Weisberg helped his staffers by showing them his analysis of the company’s situation. They were all startup and tech savvy, and after Weisberg explained the situation to them, they were on board.
Helping staffers through uncertain political or economic times is difficult because an owner can’t provide answers. Soon after British voters decided in June 2016 that their country should leave the European Union, many companies lost business because no one knew how Brexit would affect trade and the economy.
“We had six live projects that, while they didn’t fire us, simply wanted to ‘pause.’ Pausing is death to a small business,” says Monica Parker, who with her husband Julian Pollitt owns Hatch Analytics, a London-based company that helps businesses analyze employees’ behavior. They didn’t know whether the firm would survive and had to prepare their staff for all possibilities.
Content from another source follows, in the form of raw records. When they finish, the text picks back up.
Definition value_to_u64 (v : value) : result de_err Z :=
  match v with
  | Num n =>
      match as_u64_number n with
      | Some u => Ok u
      | None =>
          match as_f64_number n with
          | Some f =>
              if is_finite f && fract_zero f && fge f (Fin 0) && flt f (of_int u64_max)
              then Ok (as_u64 f) else Err (NotWhole n)
          | None => Err (NotWhole n)
          end
      end
  | other => Err (InvalidType other)
  end.

Definition MAX_TIMEOUT_MS : Z := 86400000.
Definition PROTOCOL_VERSION : Z := 1.

(** ** The envelope *)

Record Envelope := {
  v : Z;
  id : string;
  task : string;
  args : option string;
  kwargs : option string;
  queue : string;
  kind : string;
  retries : Z;
  max_retries : Z;
  backoff_base_ms : Z;
  backoff_factor : f64;
  backoff_max_ms : Z;
  jitter : bool;
  timeout_ms : Z;
  soft_timeout_ms : option Z;
  idempotency_key : option string;
  store_result : bool;
  enqueued_at : Z;
  not_before : option f64;
  expires_at : option Z;
  extra : gmap string value;
}.

Definition d_v : Z := 1.
Definition d_queue : string := "default".
Definition d_kind : string := "io".
Definition d_max_retries : Z := 3.
Definition d_backoff_base : Z := 500.
Definition d_backoff_factor : f64 := Fin 2.
Definition d_backoff_max : Z := 60000.
Definition d_true : bool := true.
Definition d_timeout : Z := 300000.

(** The [deserialize_with] of each declared field, in declaration order. *)
Inductive field_kind := KU32 | KU64 | KTimeout | KOptU64 | KStr | KOptStr | KRaw | KF64 | KOptF64 | KBool.

Definition fields : list (string * field_kind) :=
  [("v", KU32); ("id", KStr); ("task", KStr); ("args", KRaw); ("kwargs", KRaw); ("queue", KStr);
   ("kind", KStr); ("retries", KU32); ("max_retries", KU32); ("backoff_base_ms", KU64);
   ("backoff_factor", KF64); ("backoff_max_ms", KU64); ("jitter", KBool); ("timeout_ms", KTimeout);
   ("soft_timeout_ms", KOptU64); ("idempotency_key", KOptStr); ("store_result", KBool);
   ("enqueued_at", KU64); ("not_before", KOptF64); ("expires_at", KOptU64)]%string.

Inductive field_val :=
| FNum (n : Z) | FOptNum (n : option Z) | FStr (s : string) | FOptStr (s : option string)
| FRaw (t : option string) | FFloat (x : f64) | FOptFloat (x : option f64) | FBool (b : bool).

Definition key_le (p q : string * value) : Prop := String.le p.1 q.1.
#[export] Instance key_le_dec p q : Decision (key_le p q) := ltac:(unfold key_le; apply _).

Section serde.
Context `{Serde}.

(** [Value::deserialize] of a member's text. *)
Definition de_value (k t : string) : result de_err value := ok_or (BadToken k) (value_of t).

Definition deserialize_flexible_u64 (k t : string) : result de_err Z :=
  de_value k t ≫= value_to_u64.

Definition deserialize_flexible_u32 (k t : string) : result de_err Z :=
  n ← deserialize_flexible_u64 k t;
  if n <=? u32_max then Ok n else Err (OutOfRangeU32 n).

Definition deserialize_flexible_opt_u64 (k t : string) : result de_err (option Z) :=
  x ← de_value k t;
  match x with Null => Ok None | v => Some <$> value_to_u64 v end.

Definition deserialize_timeout_ms (k t : string) : result de_err Z :=
  n ← deserialize_flexible_u64 k t; Ok (Z.min n MAX_TIMEOUT_MS).

Definition de_str (k t : string) : result de_err string :=
  x ← de_value k t; match x with Str s => Ok s | v => Err (InvalidType v) end.

Definition de_opt_str (k t : string) : result de_err (option string) :=
  x ← de_value k t; match x with Null => Ok None | Str s => Ok (Some s) | v => Err (InvalidType v) end.

Definition de_bool (k t : string) : result de_err bool :=
  x ← de_value k t; match x with Bool b => Ok b | v => Err (InvalidType v) end.

Definition de_f64 (k t : string) : result de_err f64 := ok_or (BadToken k) (tok_f64 t).

Definition de_opt_f64 (k t : string) : result de_err (option f64) :=
  if String.eqb t "null" then Ok None else Some <$> de_f64 k t.

(** [Option<Box<RawValue>>]: the text itself, [null] read as absent. *)
Definition de_raw (t : string) : option string := if String.eqb t "null" then None else Some t.

Definition de_field (kd : field_kind) (k t : string) : result de_err field_val :=
  match kd with
  | KU32 => FNum <$> deserialize_flexible_u32 k t
  | KU64 => FNum <$> deserialize_flexible_u64 k t
  | KTimeout => FNum <$> deserialize_timeout_ms k t
  | KOptU64 => FOptNum <$> deserialize_flexible_opt_u64 k t
  | KStr => FStr <$> de_str k t
  | KOptStr => FOptStr <$> de_opt_str k t
  | KRaw => Ok (FRaw (de_raw t))
  | KF64 => FFloat <$> de_f64 k t
  | KOptF64 => FOptFloat <$> de_opt_f64 k t
  | KBool => FBool <$> de_bool k t
  end.

(** The derived [visit_map]: known fields once each, the rest into [extra]. *)
Fixpoint visit (known : list (string * field_val)) (ext : gmap string value) (l : list (string * string))
    : result de_err (list (string * field_val) * gmap string value) :=
  match l with
  | [] => Ok (known, ext)
  | (k, t) :: l' =>
      match assoc k fields with
      | Some kd =>
          match assoc k known with
          | Some _ => Err (DuplicateField k)
          | None => x ← de_field kd k t; visit (known ++ [(k, x)]) ext l'
          end
      | None => x ← de_value k t; visit known (<[k := x]> ext) l'
      end
  end.

Definition get_num kn k (d : Z) : Z := match assoc k kn with Some (FNum n) => n | _ => d end.
Definition get_str kn k (d : string) : string := match assoc k kn with Some (FStr s) => s | _ => d end.
Definition get_bool kn k (d : bool) : bool := match assoc k kn with Some (FBool b) => b | _ => d end.
Definition get_opt_num kn k : option Z := match assoc k kn with Some (FOptNum o) => o | _ => None end.
Definition get_raw kn k : option string := match assoc k kn with Some (FRaw o) => o | _ => None end.
Definition require_str kn k : result de_err string :=
  match assoc k kn with Some (FStr s) => Ok s | _ => Err (MissingField k) end.

(** Absent fields take their [serde(default)]; [id] and [task] have none. *)
Definition build (kn : list (string * field_val)) (ext : gmap string value) : result de_err Envelope :=
  i ← require_str kn "id";
  t ← require_str kn "task";
  Ok {| v := get_num kn "v" d_v; id := i; task := t;
        args := get_raw kn "args"; kwargs := get_raw kn "kwargs";
        queue := get_str kn "queue" d_queue; kind := get_str kn "kind" d_kind;
        retries := get_num kn "retries" 0; max_retries := get_num kn "max_retries" d_max_retries;
        backoff_base_ms := get_num kn "backoff_base_ms" d_backoff_base;
        backoff_factor := match assoc "backoff_factor" kn with Some (FFloat x) => x | _ => d_backoff_factor end;
        backoff_max_ms := get_num kn "backoff_max_ms" d_backoff_max;
        jitter := get_bool kn "jitter" d_true; timeout_ms := get_num kn "timeout_ms" d_timeout;
        soft_timeout_ms := get_opt_num kn "soft_timeout_ms";
        idempotency_key := match assoc "idempotency_key" kn with Some (FOptStr o) => o | _ => None end;
        store_result := get_bool kn "store_result" d_true;
        enqueued_at := get_num kn "enqueued_at" 0;
        not_before := match assoc "not_before" kn with Some (FOptFloat o) => o | _ => None end;
        expires_at := get_opt_num kn "expires_at"; extra := ext |}.

Definition of_members (l : list (string * string)) : result de_err Envelope :=
  '(kn, ext) ← visit [] ∅ l; build kn ext.

(** [serde_json::from_str::<Envelope>]. *)
Definition envelope_of_text (s : string) : result de_err Envelope :=
  match members_of s with Some l => of_members l | None => Err NotAnObject end.

Definition opt_text {A} (f : A -> string) (o : option A) : string :=
  match o with Some a => f a | None => "null" end.
Definition bool_text (b : bool) : string := if b then "true" else "false".
Definition str_text (s : string) : string := text_of (Str s).

(** The derived [Serialize]: every declared field, then [extra] in key order. *)
Definition known_members (e : Envelope) : list (string * string) :=
  [("v", dec (v e)); ("id", str_text (id e)); ("task", str_text (task e));
   ("args", opt_text (fun t => t) (args e)); ("kwargs", opt_text (fun t => t) (kwargs e));
   ("queue", str_text (queue e)); ("kind", str_text (kind e));
   ("retries", dec (retries e)); ("max_retries", dec (max_retries e));
   ("backoff_base_ms", dec (backoff_base_ms e)); ("backoff_factor", f64_tok (backoff_factor e));
   ("backoff_max_ms", dec (backoff_max_ms e)); ("jitter", bool_text (jitter e));
   ("timeout_ms", dec (timeout_ms e)); ("soft_timeout_ms", opt_text dec (soft_timeout_ms e));
   ("idempotency_key", opt_text str_text (idempotency_key e)); ("store_result", bool_text (store_result e));
   ("enqueued_at", dec (enqueued_at e)); ("not_before", opt_text f64_tok (not_before e));
   ("expires_at", opt_text dec (expires_at e))]%string.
“We felt being honest and transparent was better that carrying the stress ourselves and more ethical than possibly dropping very bad news on the team at the last minute,” Parker recalls.
Staffers were empowered by having heard the truth, and responded by asking what they could do to help. A few months later, when business returned to normal, they were grateful to share in that success, Parker says.
Owners, however, need to strike a balance between the company’s and staffers’ needs.
Dave Munson tried to make change pain free and found that hurt the business. The owner of Saddleback Leather, a manufacturer of leather goods, realized in 2015 that having most of his employees work remotely cost the business time, money and efficiency. He told his 50 far-flung staffers they’d have to move to the company’s Fort Worth, Texas, headquarters or leave.
But he also said staffers who decided against moving could take their time looking for a job. And they did: It took three years to complete the transition, further draining the company’s finances and productivity.
Munson says he learned his lesson.
“It’s like pulling duct tape out of your hair,” he says. “There’s no easy way to do it, you just have to do it.”